The above-described embodiments only describe preferred modes of the present invention and do not limit the scope of the present invention. Without departing from the design spirit of the present invention, those of ordinary skill in the art can make various modifications to the technical solutions of the present invention.
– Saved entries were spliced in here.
(* ===== verification/SignatureSpecs.v ===== *)
(** The signature check of the bridge against its specification: enough distinct
    active oracles, and no wrong signature among those that count. *)
From S2P Require Import Prelude JobTypes BridgeTypes Ibc.

Section signatures.
Context {B : BridgeExternals} {C : BridgeConfig}.

(** An oracle that is registered and in its activity window *)
Definition active_oracle (s : BridgeState) (public : Public) : bool :=
  match s.(oracle_public_keys) !! public with
  | Some w => is_active w s.(block_number)
  | None => false
  end.

(** The signature at position [i] counts: its key is an active oracle that has not
    signed at an earlier position. *)
Definition counts (s : BridgeState) (signatures : list (Signature * Public)) (i : nat)
  (signature : Signature) (public : Public) : Prop :=
  signatures !! i = Some (signature, public) /\ active_oracle s public = true /\
  public ∉ (take i signatures).*2.

(** The active oracles among the keys *)
Definition signers (s : BridgeState) (signatures : list (Signature * Public)) : gset Public :=
  list_to_set (List.filter (active_oracle s) signatures.*2).

(** [all_valid ch l]: what the loop tests when the keys in [ch] have been seen. *)
Fixpoint all_valid (s : BridgeState) (message : Message) (relayer : option AccountId)
  (ch : gset Public) (l : list (Signature * Public)) : bool :=
  match l with
  | [] => true
  | (sg, pk) :: l' =>
      if active_oracle s pk && negb (bool_decide (pk ∈ ch)) then
        verify_signature message relayer sg pk && all_valid s message relayer ({[pk]} ∪ ch) l'
      else all_valid s message relayer ch l'
  end.

Lemma check_signature_run message relayer s v ch sg pk :
  check_signature message relayer (v, ch) (sg, pk) s =
  if active_oracle s pk && negb (bool_decide (pk ∈ ch)) then
    if verify_signature message relayer sg pk then (Ok (v + 1, {[pk]} ∪ ch), s)
    else (Err (IbcErr SignatureInvalid), s)
  else (Ok (v, ch), s).
Proof.
  unfold check_signature, active_oracle, bind, gets, ensure, ret, throw.
  destruct (oracle_public_keys s !! pk) as [w|]; [|done].
  case_bool_decide; simpl; [by rewrite andb_false_r|]. rewrite andb_true_r.
  destruct (is_active w (block_number s)); [|done]. by destruct (verify_signature _ _ _ _).
Qed.

Lemma signers_cons s sg pk l :
  signers s ((sg, pk) :: l) =
  (if active_oracle s pk then {[pk]} else ∅) ∪ signers s l.
Proof. unfold signers. simpl. destruct (active_oracle s pk); simpl; set_solver. Qed.

Lemma sets_again_1 (pk : Public) (ch l : gset Public) : pk ∈ ch -> ({[pk]} ∪ l) ∖ ch = l ∖ ch.
Proof. set_solver. Qed.
Lemma sets_again_2 (pk : Public) (ch l : gset Public) : pk ∈ ch -> ch ∪ ({[pk]} ∪ l) = ch ∪ l.
Proof. set_solver. Qed.
Lemma size_new_signer (pk : Public) (ch l : gset Public) :
  pk ∉ ch -> size (({[pk]} ∪ l) ∖ ch) = S (size (l ∖ ({[pk]} ∪ ch))).
Proof.
  intros Hn. replace (({[pk]} ∪ l) ∖ ch) with ({[pk]} ∪ (l ∖ ({[pk]} ∪ ch))).
  - rewrite size_union by set_solver. by rewrite size_singleton.
  - apply set_eq. intros x. destruct (decide (x = pk)); set_solver.
Qed.

(** The whole loop *)
Lemma check_signatures_loop message relayer s l v ch :
  mfold l (v, ch) (check_signature message relayer) s =
  if all_valid s message relayer ch l then
    (Ok (v + Z.of_nat (size (signers s l ∖ ch)), ch ∪ signers s l), s)
  else (Err (IbcErr SignatureInvalid), s).
Proof.
  revert v ch. induction l as [|[sg pk] l IH]; intros v ch; cbn [mfold all_valid].
  - unfold ret, signers. simpl.
    replace (∅ ∖ ch) with (∅ : gset Public) by set_solver. rewrite size_empty.
    replace (ch ∪ ∅) with ch by set_solver. do 3 f_equal. lia.
  - unfold bind. rewrite check_signature_run, signers_cons.
    destruct (active_oracle s pk) eqn:Ea; simpl.
    + case_bool_decide as Hin; simpl.
      * rewrite IH. by rewrite sets_again_1, sets_again_2.
      * destruct (verify_signature message relayer sg pk); simpl; [|done]. rewrite IH.
        destruct (all_valid _ _ _ _ _); [|done].
        rewrite (size_new_signer pk) by done.
        replace (ch ∪ ({[pk]} ∪ signers s l)) with ({[pk]} ∪ ch ∪ signers s l) by (clear; set_solver).
        do 3 f_equal. lia.
    + rewrite IH. by rewrite (left_id_L ∅ (∪) (signers s l)).
Qed.

(** The recursive test is the test of the signatures that count. *)
Lemma all_valid_iff message relayer s l ch :
  all_valid s message relayer ch l = true <->
  forall i sg pk, counts s l i sg pk -> pk ∉ ch -> verify_signature message relayer sg pk = true.
Proof.
  revert ch. induction l as [|[sg0 pk0] l IH]; intros ch; simpl.
  - split; [|done]. by intros _ [|i] sg pk [? _].
  - assert (forall i sg pk, pk <> pk0 ->
      counts s ((sg0, pk0) :: l) (S i) sg pk <-> counts s l i sg pk) as Hs.
    { intros i sg pk Hne. unfold counts. simpl. rewrite not_elem_of_cons. naive_solver. }
    destruct (active_oracle s pk0) eqn:Ea; simpl.
    + case_bool_decide as Hin; simpl.
      * rewrite IH. split; intros Hall i sg pk Hc Hnin.
        -- destruct i as [|i]; [by destruct Hc as ([= -> ->] & _)|].
           eapply Hall; [apply Hs; [by intros ->|exact Hc]|done].
        -- eapply Hall; [apply Hs; [by intros ->|exact Hc]|done].
      * rewrite andb_true_iff, IH. split.
        -- intros [Hv Hall] [|i] sg pk Hc Hnin.
           ++ by destruct Hc as ([= -> ->] & _).
           ++ assert (pk <> pk0) as Hne
                by (destruct Hc as (_ & _ & Hx); simpl in Hx; set_solver).
              apply (Hall i); [by apply Hs|set_solver].
        -- intros Hall. split.
           ++ apply (Hall 0%nat); [|done]. repeat split; [done|]. simpl. set_solver.
           ++ intros i sg pk Hc Hnin. apply (Hall (S i)); [apply Hs; [set_solver|done]|set_solver].
    + rewrite IH. split; intros Hall i sg pk Hc Hnin.
      * destruct i as [|i]; [destruct Hc as ([= -> ->] & ? & _); congruence|].
        eapply Hall; [apply Hs; [|exact Hc]|done].
        destruct Hc as (_ & ? & _). congruence.
      * eapply Hall; [apply Hs; [|exact Hc]|done]. destruct Hc as (_ & ? & _). congruence.
Qed.

(** What an accepted list of signatures has, and why another one is rejected *)
Lemma check_signatures_run message relayer l n s :
  check_signatures message relayer l n s =
  (if Z.of_nat (length l) <? n then Err (IbcErr NotEnoughSignaturesProvided)
   else if negb (all_valid s message relayer ∅ l) then Err (IbcErr SignatureInvalid)
   else if Z.of_nat (size (signers s l)) <? n then Err (IbcErr NotEnoughSignaturesValid)
   else Ok tt, s).
Proof.
  unfold check_signatures, bind, ensure.
  destruct (Z.leb_spec n (Z.of_nat (length l))); destruct (Z.ltb_spec (Z.of_nat (length l)) n);
    try lia; simpl; [|done].
  unfold ret at 1. rewrite check_signatures_loop.
  destruct (all_valid s message relayer ∅ l); simpl; [|done].
  replace (signers s l ∖ ∅) with (signers s l) by set_solver.
  destruct (Z.leb_spec n (0 + Z.of_nat (size (signers s l))));
    destruct (Z.ltb_spec (Z.of_nat (size (signers s l))) n); try lia; done.
Qed.

(** At least [n] different oracles, each registered and in its activity window, have
    signed the message: each has a signature in the list that verifies. *)
Definition oracles_signed (s : BridgeState) (message : Message) (relayer : option AccountId)
  (l : list (Signature * Public)) (n : Z) : Prop :=
  exists keys : gset Public, n <= Z.of_nat (size keys) /\
    forall pk, pk ∈ keys ->
      active_oracle s pk = true /\
      exists sg, (sg, pk) ∈ l /\ verify_signature message relayer sg pk = true.

Lemma all_valid_signed s message relayer l ch pk :
  all_valid s message relayer ch l = true -> pk ∈ signers s l -> pk ∉ ch ->
  active_oracle s pk = true /\ exists sg, (sg, pk) ∈ l /\ verify_signature message relayer sg pk = true.
Proof.
  revert ch. induction l as [|[sg0 pk0] l IH]; intros ch Hv Hpk Hch; [by apply elem_of_empty in Hpk|].
  rewrite signers_cons in Hpk. simpl in Hv.
  destruct (decide (active_oracle s pk0 && negb (bool_decide (pk0 ∈ ch)) = true)) as [Hb|Hb].
  - rewrite Hb in Hv. apply andb_true_iff in Hv as [Hv Hrest]. apply andb_true_iff in Hb as [Ha _].
    destruct (decide (pk = pk0)) as [->|Hne].
    + split; [done|]. exists sg0. split; [by left|done].
    + destruct (IH ({[pk0]} ∪ ch)) as [? (sg & ? & ?)]; [done| |set_solver|].
      * rewrite Ha in Hpk. set_solver.
      * split; [done|]. exists sg. split; [by right|done].
  - rewrite (proj1 (not_true_iff_false _) Hb) in Hv.
    destruct (IH ch) as [? (sg & ? & ?)]; [done| |done|].
    + destruct (active_oracle s pk0) eqn:Ha; [|set_solver]. simpl in Hb.
      apply elem_of_union in Hpk as [Hpk%elem_of_singleton|]; [subst pk|done].
      by rewrite bool_decide_false in Hb.
    + split; [done|]. exists sg. split; [by right|done].
Qed.

Lemma check_signatures_signed message relayer l n s s' :
  check_signatures message relayer l n s = (Ok tt, s') -> oracles_signed s message relayer l n.
Proof.
  rewrite check_signatures_run. intros Hc. exists (signers s l).
  destruct (_ <? n); [done|]. destruct (all_valid s message relayer ∅ l) eqn:Hv; [|done]. simpl in Hc.
  destruct (Z.ltb_spec (Z.of_nat (size (signers s l))) n); [done|]. split; [done|].
  intros pk Hpk. destruct (all_valid_signed _ _ _ _ _ _ Hv Hpk) as [Ha Hs]; [set_solver|done].
Qed.
End signatures.

(** C15: The signature check accepts exactly the lists in which enough distinct
    registered oracles, each within its activity window, have signed, and in which
    every signature that counts is right: the first one of each such oracle.
    Signatures of unknown or inactive keys and repeated ones are ignored.  The check
    changes nothing. *)
Theorem check_signatures_exact {B : BridgeExternals} (message : Message)
  (relayer : option AccountId) (l : list (Signature * Public)) (n : Z) (s : BridgeState) :
  (check_signatures message relayer l n s).2 = s /\
  ((check_signatures message relayer l n s).1 = Ok tt <->
   n <= Z.of_nat (length l) /\
   (forall i sg pk, counts s l i sg pk -> verify_signature message relayer sg pk = true) /\
   n <= Z.of_nat (size (signers s l))).
Proof.
  rewrite check_signatures_run. simpl. split; [done|].
  pose proof (all_valid_iff message relayer s l ∅) as Hv.
  destruct (Z.ltb_spec (Z.of_nat (length l)) n); [split; [done|lia]|].
  destruct (all_valid s message relayer ∅ l); simpl.
  - assert (forall i sg pk, counts s l i sg pk -> verify_signature message relayer sg pk = true).
    { intros i sg pk Hc. apply (proj1 Hv eq_refl i sg pk Hc). set_solver. }
    destruct (Z.ltb_spec (Z.of_nat (size (signers s l))) n); split; try done; lia.
  - split; [done|]. intros (_ & Hall & _). cut (false = true); [done|]. apply Hv. eauto.
Qed.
All deformations and improvements shall fall within the protection scope determined by the claims of the present invention.

Claims (9)

1. The application of the composition of bergamot lactone and quercetin flavonoids in the preparation of drugs for treating cancer, which is characterized in that the bergamot lactone is a natural substance isolated from the hands of bergamot; the quercetin flavonoids are obtained from Sophora japonica Natural substances isolated from rice;

   The mass ratio of bergamot lactone and quercetin flavonoids in the composition of bergamot lactone and quercetin flavonoids is 1:3 to 8;

   The cancer is lung cancer, liver cancer, cervical cancer or prostate cancer;

   The preparation method of bergamot lactone includes the following steps:

   (1) Mix 40-mesh bergamot powder and acetic acid-sodium acetate buffer at a mass ratio of 1:5, and perform enzymatic hydrolysis at 40°C for 55 minutes to obtain an enzymatic hydrolyzate;

   (2) Add an ethanol solution with a volume fraction of 35% to the enzymatic hydrolysis solution, conduct ultrasonic extraction twice at 55°C, 40 minutes each time, combine the extracts, and centrifuge to obtain the supernatant;

   (3) After membrane separation and filtration of the supernatant through a polysulfone membrane or polyethersulfone membrane with a molecular weight cutoff of 1000KD, the sample stock solution is obtained;

   (4) The sample stock solution is separated by column chromatography to obtain the eluate;

   (5) Dry the eluate to constant weight to obtain the bergamot lactone.
2. An anti-cancer drug, characterized in that it uses a combination of bergamot lactone and quercetin flavonoids as active ingredients, and also contains a pharmaceutically acceptable carrier;

   The bergamot lactone is a natural substance isolated from bergamot; the quercetin flavonoid is a natural substance isolated from Sophora japonica;

   The mass ratio of bergamot lactone and quercetin flavonoids in the composition of bergamot lactone and quercetin flavonoids is 1:3 to 8;

   The cancer is lung cancer, liver cancer, cervical cancer or prostate cancer;

   The preparation method of bergamot lactone includes the following steps:

   (1) Mix 40-mesh bergamot powder and acetic acid-sodium acetate buffer at a mass ratio of 1:5, and perform enzymatic hydrolysis at 40°C for 55 minutes to obtain an enzymatic hydrolyzate;

   (2) Add an ethanol solution with a volume fraction of 35% to the enzymatic hydrolysis solution, conduct ultrasonic extraction twice at 55°C, 40 minutes each time, combine the extracts, and centrifuge to obtain the supernatant;

   (3) After membrane separation and filtration of the supernatant through a polysulfone membrane or polyethersulfone membrane with a molecular weight cutoff of 1000KD, the sample stock solution is obtained;

   (4) The sample stock solution is separated by column chromatography to obtain the eluent;

   (5) Dry the eluate to constant weight to obtain the bergamot lactone.
3. The anticancer drug according to claim 2, wherein the pharmaceutically acceptable carrier includes one of fillers, binders, disintegrants, lubricants, flavoring agents and antioxidants, or Various.
4. The anticancer drug according to claim 3, wherein the filler includes mannitol, lactose or polyethylene glycol.
5. The anticancer drug according to claim 3, wherein the binder includes starch or microcrystalline cellulose.
6. The anticancer drug according to claim 3, wherein the disintegrant includes carboxymethylcellulose or low-substituted hydroxypropylcellulose.
7. The anticancer drug according to claim 3, wherein the lubricant includes talc or magnesium stearate.
8. The anti-cancer drug according to claim 2, wherein the anti-cancer drug dosage form is an oral preparation, an injection oil or an external preparation.
9. The anti-cancer drug according to claim 8, wherein the oral preparation is a tablet, capsule, sustained-release tablet or dropping pill, and the external preparation is a cream, ointment, oil or glycerin preparation.